Я смотрела, как удаляются их силуэты, и понимала, что отчаянно, до боли хочу шагать по пронизанному солнцем парку рядом с любимым мужчиной и улыбаться своему отражению в его глазах. Хочу держать в руке тёплую ладошку своего ребёнка, и трепать пса за мягкие уши. И разбрасывать шуршащие листья ногами, и собирать осенние букеты. И знать, что впереди годы, и никто не умрёт, и никто не уйдёт...
Дорожки взмыли в воздух, спутались и разбежались в разные стороны. Деревья качались, как корабельные мачты в шторм, швыряя в лицо охапки листвы. Багровая круговерть перед глазами. Что, если за дверью пустота и забвение? Что, если есть только жизнь, и есть смерть? Если да, то я умираю дважды.

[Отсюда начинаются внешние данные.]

(** ** Integers and layout *)

Lemma xint_eq x : xint x = u32 x.
Proof.
  unfold xint, get32, byte_at, u32, uchar. cbn. rewrite !Z.shiftr_div_pow2 by lia.
  change (2 ^ 8) with 256. change (2 ^ 16) with 65536. change (2 ^ 24) with 16777216. unfold id.
  pose proof (Z.rem_mul_r x 65536 65536 ltac:(lia) ltac:(lia)) as H1.
  pose proof (Z.rem_mul_r x 256 256 ltac:(lia) ltac:(lia)) as H2.
  pose proof (Z.rem_mul_r (x / 65536) 256 256 ltac:(lia) ltac:(lia)) as H3.
  rewrite Z.div_div in H3 by lia. change (65536 * 256) with 16777216 in H3. change (65536 * 65536) with 4294967296 in H1.
  change (256 * 256) with 65536 in *. lia.
Qed.

Lemma xshort_eq x : xshort x = x mod 65536.
Proof.
  unfold xshort, get16, byte_at, uchar. cbn. rewrite Z.shiftr_div_pow2 by lia. change (2 ^ 8) with 256. unfold id.
  by rewrite <- (Z.rem_mul_r x 256 256) by lia.
Qed.

Lemma mkfs_sb_eq : mkfs_sb = mkSb 4000 3941 200 30 2 32 58.
Proof. reflexivity. Qed.

Lemma mkfs_geometry : geometry (home 4000 2 30) mkfs_sb.
Proof.
  rewrite mkfs_sb_eq. split; unfold dstart; simpl; try rewrite IPB_eq; try rewrite BPB_eq.
  - lia.
  - repeat split; lia.
  - repeat split; lia.
  - intros b Hb. unfold home, on_disk. lia.
Qed.

Abbreviation Hg := mkfs_geometry.

Lemma mkfs_data b : is_data mkfs_sb b <-> 59 <= b < 4000.
Proof. rewrite mkfs_sb_eq. unfold is_data, dstart. simpl. lia. Qed.

Lemma mkfs_bblock b : 0 <= b < 4000 -> BBLOCK b mkfs_sb = 58.
Proof. intros Hb. rewrite (bblock_eq Hg) by (rewrite mkfs_sb_eq; simpl; lia). rewrite mkfs_sb_eq, BPB_eq. simpl. rewrite Z.div_small; lia. Qed.

Lemma mkfs_bmaps c : c ∈ bmaps mkfs_sb <-> c = 58.
Proof.
  split.
  - intros H%(bmaps_range Hg). rewrite mkfs_sb_eq in H. unfold dstart in H. simpl in H. lia.
  - intros ->. rewrite <- (mkfs_bblock 0) by lia. apply (bblock_range Hg). rewrite mkfs_sb_eq. simpl. lia.
Qed.

Lemma sector_small sec : 0 <= sec < 4000 -> sector sec = sec.
Proof. intros Hs. unfold sector. change (Z.of_nat BSIZE) with 512. rewrite u32_small by lia. apply Z.div_mul. lia. Qed.

(** ** The free map *)

Lemma used_bits_length n : length (used_bits n) = BSIZE.
Proof. induction n; [apply length_replicate | etrans; [apply length_insert | done]]. Qed.

Lemma used_bits_spec n b : (n <= 4096)%nat -> 0 <= b < 4096 ->
  Z.testbit (byte_at (used_bits n) (Z.to_nat (b / 8))) (b mod 8) = (b <? Z.of_nat n).
Proof.
  intros Hn Hb. induction n as [|n IH].
  - cbn [used_bits]. unfold zeroes, byte_at. rewrite (proj2 (Z.ltb_ge _ _)) by lia.
    destruct (replicate BSIZE 0 !! Z.to_nat (b / 8)) as [x|] eqn:Hx; cbn; [| apply Z.testbit_0_l].
    apply lookup_replicate in Hx as [-> _]. apply Z.testbit_0_l.
  - cbn [used_bits]. specialize (IH ltac:(lia)). set (i := Z.of_nat n) in *.
    pose proof (Z.div_mod b 8 ltac:(lia)). pose proof (Z.div_mod i 8 ltac:(lia)).
    pose proof (Z.mod_pos_bound b 8 ltac:(lia)). pose proof (Z.mod_pos_bound i 8 ltac:(lia)).
    pose proof (Z.div_pos b 8 ltac:(lia) ltac:(lia)). pose proof (Z.div_pos i 8 ltac:(lia) ltac:(lia)).
    assert (i / 8 < 512) by (apply Z.div_lt_upper_bound; lia).
    destruct (decide (b / 8 = i / 8)) as [He|Hne].
    + rewrite He in IH |- *. rewrite byte_at_insert_eq by (rewrite used_bits_length; unfold BSIZE; lia).
      rewrite set_bit_spec, IH by lia. case_decide; [rewrite (proj2 (Z.ltb_lt _ _)) by lia; done |].
      apply eq_true_iff_eq. rewrite !Z.ltb_lt. lia.
    + rewrite byte_at_insert_ne by lia. rewrite IH. apply eq_true_iff_eq. rewrite !Z.ltb_lt. lia.
Qed.

Lemma mkfs_bit v n b : (n <= 4096)%nat -> v 58 = used_bits n -> 0 <= b < 4000 -> bit mkfs_sb v b = (b <? Z.of_nat n).
Proof.
  intros Hn Hv Hb. unfold bit. rewrite mkfs_bblock, Hv, BPB_eq, (Z.mod_small b 4096) by lia. apply used_bits_spec; lia.
Qed.

(** The counter is the next block of the free map. *)
Lemma mkfs_balloced v n O :
  (59 <= n < 4000)%nat -> v 58 = used_bits n -> v (Z.of_nat n) = zeroes -> alloc_ok mkfs_sb v O ->
  balloced (sb := mkfs_sb) v (Z.of_nat n) O (<[58 := used_bits (S n)]> v).
Proof.
  intros Hn Hv Hz [Hb Hnd Hd]. set (v' := <[58 := _]> v).
  assert (v' 58 = used_bits (S n)) as Hv' by apply fn_lookup_insert.
  assert (Hbits : forall b, 0 <= b < 4000 -> dstart mkfs_sb <= b /\ b ∉ O <-> Z.of_nat n <= b).
  { intros b Hr. rewrite <- Hb by (rewrite mkfs_sb_eq; simpl; lia). rewrite (mkfs_bit v n) by (done || lia). apply Z.ltb_ge. }
  assert (Hno : Z.of_nat n ∉ O) by (apply (Hbits (Z.of_nat n)); lia).
  split; [apply mkfs_data; lia |]. split; [done |]. split; [| split].
  - subst v'. by rewrite fn_lookup_insert_ne by lia.
  - split; [| by apply NoDup_cons | apply Forall_cons; split; [apply mkfs_data; lia | done]].
    intros b Hr. rewrite mkfs_sb_eq in Hr. simpl in Hr. rewrite (mkfs_bit v' (S n)), Z.ltb_ge by (done || lia).
    rewrite not_elem_of_cons. destruct (Hbits b Hr) as [H1 H2]. split.
    + intros Hle. destruct (H2 ltac:(lia)). split; [done |]. split; [lia | done].
    + intros (H3 & H4 & H5). specialize (H1 (conj H3 H5)). lia.
  - intros c Hc Hm. subst v'. rewrite fn_lookup_insert_ne; [done |]. intros <-. by apply Hm, mkfs_bmaps.
Qed.

(** ** The image while mkfs runs *)

(** The image with the free map for the blocks handed out. *)
Definition view (s : mk) (v : Z -> block) : Prop :=
  forall c, v c = if c =? 58 then used_bits (Z.to_nat (mk_freeblock s)) else mk_img s c.

Record image_ok (s : mk) (v : Z -> block) : Prop := {
  im_view : view s v;
  im_len : mk_len s = 4000;
  im_free : 59 <= mk_freeblock s <= 4000;
  im_size : forall c, length (v c) = BSIZE;
  im_bytes : forall c, bytes_ok (mk_img s c);
  im_zero : forall c, mk_freeblock s <= c < 4000 -> v c = zeroes
}.

(** Blocks for [n] bytes. *)
Definition need (n : Z) : Z := (n + 511) / 512 + (if 6144 <? n then 1 else 0).

(** The file of [off] bytes has just the blocks for them, and zeros behind
    its end. *)
Record tight (v : Z -> block) (addrs : list Z) (off : Z) : Prop := {
  tg_nth : forall k, (k < NBLOCKS)%nat -> nth_block v addrs k <> 0 <-> 512 * Z.of_nat k < off;
  tg_ind : ind addrs <> 0 <-> 6144 < off;
  tg_zero : forall o, off <= o < (off + 511) / 512 * 512 -> fbyte v addrs o = 0
}.

Lemma runs_rsect s v sec (Q : block -> mk -> Prop) :
  image_ok s v -> 0 <= sec < 4000 -> sec <> 58 -> Q (v sec) s -> runs (rsect sec) s Q.
Proof.
  intros Him Hs Hne HQ. unfold rsect. apply runs_bind, runs_get. rewrite sector_small, (im_len _ _ Him) by done.
  rewrite (proj2 (Z.ltb_lt _ _)) by lia. apply runs_get. rewrite (im_view _ _ Him), (proj2 (Z.eqb_neq _ _) Hne) in HQ. exact HQ.
Qed.

Lemma runs_wsect s v sec buf (Q : unit -> mk -> Prop) :
  image_ok s v -> 0 <= sec < mk_freeblock s -> sec <> 58 -> length buf = BSIZE -> bytes_ok buf ->
  (forall s', image_ok s' (<[sec := buf]> v) -> mk_freeblock s' = mk_freeblock s -> mk_freeinode s' = mk_freeinode s -> Q tt s') ->
  runs (wsect sec buf) s Q.
Proof.
  intros [Hv Hl Hf Hsz Hb Hz] Hs Hne Hlen Hbuf HQ. unfold wsect. apply runs_modify. rewrite sector_small by lia. apply HQ; [| done | done].
  split; cbn [mk_freeblock mk_len mk_img]; try done.
  - intros c. cbn [mk_freeblock mk_img]. destruct (decide (c = sec)) as [->|Hc].
    + by rewrite !fn_lookup_insert, (proj2 (Z.eqb_neq _ _) Hne).
    + rewrite !fn_lookup_insert_ne by done. apply Hv.
  - rewrite Hl. lia.
  - intros c. destruct (decide (c = sec)) as [->|Hc]; [by rewrite fn_lookup_insert | by rewrite fn_lookup_insert_ne].
  - intros c. destruct (decide (c = sec)) as [->|Hc]; [by rewrite fn_lookup_insert | by rewrite fn_lookup_insert_ne].
  - intros c Hc. rewrite fn_lookup_insert_ne by lia. by apply Hz.
Qed.

Lemma runs_take_block s v O (Q : Z -> mk -> Prop) :
  image_ok s v -> mk_freeblock s < 4000 -> alloc_ok mkfs_sb v O ->
  (forall s' v', image_ok s' v' -> balloced (sb := mkfs_sb) v (mk_freeblock s) O v' ->
    mk_freeblock s' = mk_freeblock s + 1 -> mk_freeinode s' = mk_freeinode s -> Q (mk_freeblock s) s') ->
  runs take_block s Q.
Proof.
  intros [Hv Hl Hf Hsz Hb Hz] Hlt Ho HQ. unfold take_block. apply runs_bind, runs_get, runs_bind, runs_modify, runs_ret.
  assert (v 58 = used_bits (Z.to_nat (mk_freeblock s))) as H58 by (by rewrite Hv).
  pose proof (mkfs_balloced v (Z.to_nat (mk_freeblock s)) O ltac:(lia) H58) as Hbl. rewrite Z2Nat.id in Hbl by lia.
  rewrite u32_small by lia. eapply HQ; [| apply Hbl; [apply Hz; lia | done] | done | done].
  split; cbn [mk_freeblock mk_len mk_img]; try done.
  - intros c. cbn [mk_freeblock mk_img]. replace (Z.to_nat (mk_freeblock s + 1)) with (S (Z.to_nat (mk_freeblock s))) by lia.
    destruct (Z.eqb_spec c 58) as [->|Hc]; [by rewrite fn_lookup_insert |].
    rewrite fn_lookup_insert_ne, Hv by done. by rewrite (proj2 (Z.eqb_neq _ _) Hc).
  - lia.
  - intros c. destruct (decide (c = 58)) as [->|Hc]; [rewrite fn_lookup_insert; apply used_bits_length | by rewrite fn_lookup_insert_ne].
  - intros c Hc. rewrite fn_lookup_insert_ne by lia. apply Hz. lia.
Qed.

(** ** Bytes *)

Lemma insert_bytes (d : list Z) i x : bytes_ok d -> 0 <= x < 256 -> bytes_ok (<[i := x]> d).
Proof. intros Hd Hx. by apply Forall_insert. Qed.

Lemma mod256 x : 0 <= x mod 256 < 256.
Proof. by apply Z.mod_pos_bound. Qed.

#[local] Hint Resolve insert_bytes mod256 : core.

Lemma put32_bytes d off x : bytes_ok d -> bytes_ok (put32 d off x).
Proof. unfold put32. auto 10. Qed.

Lemma put16_bytes d off x : bytes_ok d -> bytes_ok (put16 d off x).
Proof. unfold put16. auto 10. Qed.

#[local] Hint Resolve put32_bytes put16_bytes : core.

Lemma put32s_bytes xs : forall d off, bytes_ok d -> bytes_ok (put32s d off xs).
Proof. induction xs as [|x xs IH]; intros d off Hd; [done |]. apply IH. auto. Qed.

Lemma dinode_put_bytes d off di : bytes_ok d -> bytes_ok (dinode_put d off di).
Proof. intros Hd. unfold dinode_put. apply put32s_bytes. auto 10. Qed.

Lemma blit_bytes d off x : bytes_ok d -> bytes_ok x -> bytes_ok (blit d off x).
Proof. intros Hd Hx. apply Forall_app. split; [by apply Forall_take |]. apply Forall_app. split; [done | by apply Forall_drop]. Qed.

Внутри меня текли потоки лавы, приливали сокрушительные волны. Есть ли та дверь в конце коридора, или он оканчивается тупиком? Если так, то в чём смысл?
Нет, нет! Смысл есть, его не может не быть!
В груди и голове взорвался огненный шар. С бешеной скоростью я летела по чёрному тоннелю метро, быстрее, быстрее... быстрее! Но где же машинист? Где поезд? Огни, мелькающие по сторонам, - это лампы, прожектора поездов?
Нет, это дорога в космосе, это сияние созвездий. Я проношусь среди светил и не чувствую страха, лишь восторг, лишь счастье... Что это передо мной?
Я беззвучно засмеялась, и звёзды вспыхнули ярче, отвечая моему веселью. Какие гигантские створы! И по линиям узоров на них течёт живой свет. Неземное сияние всё ближе, ближе... Я лечу, я устремляюсь навстречу, я тяну бесплотные руки...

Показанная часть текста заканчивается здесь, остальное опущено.